You have probably seen tennis players getting ready for the serve. They are out there on the field, rocking slowly back and forth, staring intently on their racket, and pulling the strings with their fingers. Do you know what that string pulling is? That is called focus. Unfortunately I don’t use tennis rackets when designing products but I have a post-it note on my screen that says “Focus goddammit!”. That also works.

So counting out all the nice-to-haves for now, what are the really, really basic features we need to focus on?

  • A lot of light. Seems obvious enough, but then again… The thing is, that light output is the mother of all trade offs.  When you increase the output you also increase the price, the power requirements, the size, and the heat. Camera sensors have become a lot less noisy and need less light. I often find that I can’t stop the light down far enough. I actually don’t think that maximum light output should be the primary design driver. In any case, it is worth exploring what other cool things we can do if we lower the lumen requirements.
  • Portable. The smaller and lighter the better.
  • Multiple power sources. Battery power and external power. Photogs need flexibility. There is a thread over on the strobist flickr group discussing the ideal battery.
  • Constant light and flash. All new DSLR cameras record video. If you don’t do video now, sooner or later you will. Maybe a little, maybe a lot, but you will. You are not going to lug around two different sets of lights are you? You want some lights that can be used as a constant light source. And even if you primarily shoot stills, it would be nice to have a modeling light.
  • Multiple trigger options. Hotshoe, optical and sync port.
  • Mounting. The thing needs a 1/4″-20 standard issue tripod mount. Does it actually need a hotshoe at all? The hotshoe is not used very often, is it? I’m thinking that the hotshoe could be an accessory. But it would be nice if it could stand on its own. If there is some convenient surface to put it down on, that might save you from pulling out the light stand at all times.
  • Color temperature. This is a biggie. Photographic lights need adjustable color temperature. The range? 2500 to 7000 Kelvin is a minimum.
  • Built in filters. If the color temperature can change, we can build in electronic filters. Add 1/2 CTO with the touch of a button. Or CTB, Plusgreen, whatever you need.
  • Power efficient. Batteries should last long.

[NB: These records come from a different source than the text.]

(** The security state is read first. *)
Inductive checked (name target path : string) : list Obs → Prop :=
| state_not_run : checked name target path (Ran (cmdSecState target) None :: err (code CmdExecFailed) name)
| state_refused output l :
    isCommandSuccessful output = false → given_up name l →
    checked name target path (Ran (cmdSecState target) (Some output) :: err (code GetSecurityStateFailed) name ++ l)
| state_locked output l :
    isCommandSuccessful output = true → contains "UNSECURE" output = false → sent name target path l →
    checked name target path (Ran (cmdSecState target) (Some output) :: l)
| state_unlocked output l :
    isCommandSuccessful output = true → contains "UNSECURE" output = true → keyed name target path l →
    checked name target path (Ran (cmdSecState target) (Some output) :: failure (code NotSecureDevice) Warning name ++ l).

(** What is seen of a device. *)
Inductive answer (path : string) (force : bool) (i : MCUInfo) : list Obs → Prop :=
| answer_absent : answer path force i []
| answer_unprovisioned : answer path force i (err (code DevNotProvisioned) (device i))
| answer_healthy : force = false → answer path force i (message firmwareNotInRecovery (device i))
| answer_recovery target l :
    interfaceType i ≠ Unknown → checked (device i) target path l →
    answer path force i (message recoveryStarted (device i) ++ l).
End Grammar.

(** ** Methods and what is seen of them *)

Section Flow.
Context `{McuEnv}.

Agree, disagree? We’d love to hear from you in the comments or by email.

7 Responses to “The prototype”

  1. this kind of free exchange of ideas is great making a wonderful product to sell back to all these millions of consumers/photographers that seek a wonderful tool.

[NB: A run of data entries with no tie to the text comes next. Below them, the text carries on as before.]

(* ===== verification/McuExample.v ===== *)
(** * A bench for the MCU recovery

    Environments on which the flows of src/recovery_tool/mcu_recovery_tool run:
    two MCUs on USB, and one on I2C. *)

From stdpp Require Import list strings gmap.
From Stdlib Require Import Ascii.
From S2P Require Import Prelude Json Bytes Text Trace Registry McuManager McuRecovery McuMain McuUpdate McuFlow McuReset.

#[local] Open Scope string_scope.

Definition mcu_usb (name port : string) : MCUInfo :=
  mkMCUInfo name port (name +:+ "_RST") (name +:+ "_REC") 0 0 0 0xCF10 true true USB.

Definition mcu_i2c : MCUInfo := mkMCUInfo "C" "" "C_RST" "C_REC" 3 0x20 0x10 0 true false I2C.

Definition bench_map : list (string * MCUInfo) :=
  [("A", mcu_usb "A" "1-1"); ("B", mcu_usb "B" "1-2"); ("C", mcu_i2c)].

(** The state of the bench: how often the devices were listed. [seen] says whether a
    device is on the bus at that time, [classes] what it shows. *)
Section Bench.
Context (on_bus : nat → bool) (classes : list Z) (blhost : string).

Definition bench_reply (n : nat) (c : Call) : reply c :=
  match c with
  | FindLine _ => Some true
  | RequestLine _ _ | SetValue _ _ | ReleaseLine _ => true
  | UsbInit => 0%Z
  | GetDeviceList => Ok (if on_bus n then [1; 2]%nat else [])
  | GetPortNumbers d => Ok [Z.of_nat d]
  | GetBusNumber _ => 1%Z
  | GetDeviceAddress d => Z.of_nat d
  | GetDeviceDescriptor _ => (0, (nvdaVendorId, 0x1234))%Z
  | GetActiveConfigDescriptor _ => Ok [classes]
  | OpenDevice _ => Some 3%Z
  | SetSlave _ _ | QuickWrite _ => true
  | RunCommand _ => Some blhost
  | ReadFile _ => Some [0x73; 0x62; 0x76; 0x33; 0x01; 0x00; 0x03; 0x00]%Z
  | ReadJson _ => None
  | GetSubTree => []
  | GetString _ _ => None
  | GetUint64 _ _ => None
  | SleepUs _ | UsbExit | FreeDeviceList _ | FreeConfigDescriptor _ | CloseFd _ | CreateEntry _ => ()
  end.

Definition bench_env : McuEnv :=
  {| env_state := nat;
     respond := λ c n, (bench_reply n c, if c is GetDeviceList then S n else n) |}.
End Bench.

Definition start {env : McuEnv} (e : env_state (Env := env)) : World (reply := reply) := mkWorld e [].

Definition blhost_ok : string := "Response status = 0 (0x0) Success.".

(** A manager once it is initialised. *)
Definition ready (map : list (string * MCUInfo)) : Manager :=
  mkManager true map
    (list_to_map ((λ e : string * MCUInfo,
       (e.1, {| MCUDevice_default with resetPin := Some (resetGpioName e.2); recoveryPin := Some (recoveryGpioName e.2) |}))
     <$> map)) true.

(** [initialize] gets there. *)
Example bench_initialized :
  let env := bench_env (λ _, true) [] blhost_ok in
  (initialize bench_map true true Manager_new (start (env := env) 0%nat)).1 = (Ok true, ready bench_map).
Proof. by vm_compute. Qed.

(** An MCU in its boot loader is recovered: it comes back with the MCTP class, which
    this bench shows from the start. *)
Example bench_flow :
  let env := bench_env (λ _, true) [LIBUSB_CLASS_MCTP] blhost_ok in
  let '(r, w) := performRecoveryFlow "mcu.sb3" true (ready [("A", mcu_usb "A" "1-1")]) (start (env := env) 0%nat) in
  r.1 = Ok () ∧
  seen (w_trace w) =
    (message true recoveryStarted "A" ++
     [Ran "blhost --usb-bus-device 1:1 --usb-id 0955:1234 get-property security-state" (Some blhost_ok);
      Ran "blhost --usb-bus-device 1:1 --usb-id 0955:1234 receive-sb-file mcu.sb3" (Some blhost_ok)] ++
     message true recoverySuccessful "A")%list.
Proof. vm_compute. split; reflexivity. Qed.

(** A device that does not come up in its boot loader is left with its strap
    asserted: nothing puts it back. *)
Example strap_left_asserted :
  let env := bench_env (λ n, (n =? 0)%nat) [LIBUSB_CLASS_HID] blhost_ok in
  let '(r, w) := performRecoveryFlow "mcu.sb3" false (ready [("A", mcu_usb "A" "1-1")]) (start (env := env) 0%nat) in
  r.1 = Ok () ∧ drives (w_trace w) = [("A_REC", 0); ("A_RST", 0); ("A_RST", 1)]%Z ∧ seen (w_trace w) = [].
Proof. vm_compute. repeat split; reflexivity. Qed.

(** A recovery asks for the number of a device whose list was given back: what the
    flow holds is not enough for that. *)
Example device_used_after_list :
  let env := bench_env (λ _, true) [LIBUSB_CLASS_MCTP] blhost_ok in
  let '(r, w) := performRecoveryFlow "mcu.sb3" true (ready [("A", mcu_usb "A" "1-1")]) (start (env := env) 0%nat) in
  run held_step (nothing 0 0) (w_trace w) = None.
Proof. by vm_compute. Qed.

Lemma reset_gives_lines_back_witness :
  let env := bench_env (λ _, true) [LIBUSB_CLASS_MCTP] blhost_ok in
  @ensures _ env _ performResetFlow (ready bench_map) (λ r s' es,
    run line_step (held (ready bench_map)) es = Some (held s') ∧
    ∀ failed, r = Ok failed → held s' = ∅ ∧ failed ⊆ bench_map.*1).
Proof.
  intros env. apply (@reset_gives_lines_back env (ready bench_map)).
  split; apply (bool_decide_unpack _); by vm_compute.
Defined.

Definition key_lines : list string := ["00 00 00 00"; "00 00 00 00"].

Lemma key_read_witness :
  isEncryptKeyEmpty (join (String "010" "")
    (["Inject command 'read-memory'"] ++ "Successful response to command 'read-memory'(0x03)" ::
     (print_row <$> [replicate 16 0%Z; replicate 16 0%Z; replicate 16 0%Z]) ++ ["Response status = 0 (0x0) Success."])) = true.
Proof.
  apply (key_read ["Inject command 'read-memory'"] "Successful response to command 'read-memory'(0x03)"
    [replicate 16 0%Z; replicate 16 0%Z; replicate 16 0%Z] ["Response status = 0 (0x0) Success."]);
    [by repeat constructor|done|by repeat constructor| |done].
  repeat constructor; by vm_compute.
Defined.

Lemma config_parsed_witness :
  ∃ map, parse_config 32 (JObject [("Exposes", JArray
    [print_entry (mcu_usb "A" "1-1"); JObject [("Type", JString "ADC")]; print_entry mcu_i2c])]) = Ok map ∧
    ∀ i, i ∈ [mcu_usb "A" "1-1"; mcu_i2c] → assoc (device i) map = Some i.
Proof.
  apply (config_parsed 32 [Exposed_mcu (mcu_usb "A" "1-1"); Exposed_other "ADC" [("Type", JString "ADC")];
    Exposed_mcu mcu_i2c]).
  - repeat constructor; try done; by vm_compute.
  - apply (bool_decide_unpack _). by vm_compute.
Defined.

    i wonder if ‘david’ is thinking about some kind of profit sharing to people who gave their advice and ideas ? or will it all go to the corporation ?

    curious in yokohama

    • Hi Cory
      I think I need to use this opportunity to say that ‘david’ is not associated with this project in any way. The soft reference in the video shown on this site is part of a narrative that goes roughly like this: Lots of photographers have learned to light because of knowledge sharing on the internet. ‘david’ is the granddaddy of this knowledge sharing. With the new awesome video capabilities, photogs need new tools. There is still a lot of room for innovation when it comes to light and lighting. We want to do something about that.

      A couple of people has said that they were confused about whether ‘david’ were associated with this project or not. That is enough for me, I’m editing any reference out of the video.

      We are not marketeers (as you can surely see from the design of this website, haha!). We are a couple of knuckleheads who believes it is possible to invent a new generation of lights. Personally I think the video turned out pretty cool, it told a story that photogs can relate to. But if any one thinks the reference is problematic, lets just get rid of it and get on with the development.


  2. A hot shoe mount is important as speedlight brackets are design to take them. As a photographer a nice feature would be some sort of remote control, some way to adjust power output without having to go to the light.
    As for wireless trigger port this needs to be a 3.5mm jack and not a PC/Sync

    • I’m thinking that it would be good to be able to control output by having the camera itself act as the remote control. The camera can communicate optically with speedlights, so it would be good to support those protocols. Unfortunately they are different for all manufacturers.

      Agree on the 3.5mm jack! Currently the trigger port accepts a trigger signal, a quench signal and a framerate sync signal.

  3. it’s a shame you don’t even reply to visitors who make your website a bit more lively.. Great stuff otherwise.

    • Awww. You got me there. I have all sorts of dumb explanations, like too nose down in development etc.

      Will immediately take corrective action 🙂

  4. I think you have covered the most important aspects of a light source, but I wondered what about your though on direct or indirect exposure? Will it be possible to trigger the light wireless? I am no expert in photography, but I see that the professionals in studios have their light in another position than the camera. I guess that is to make the light more natural and not so intense?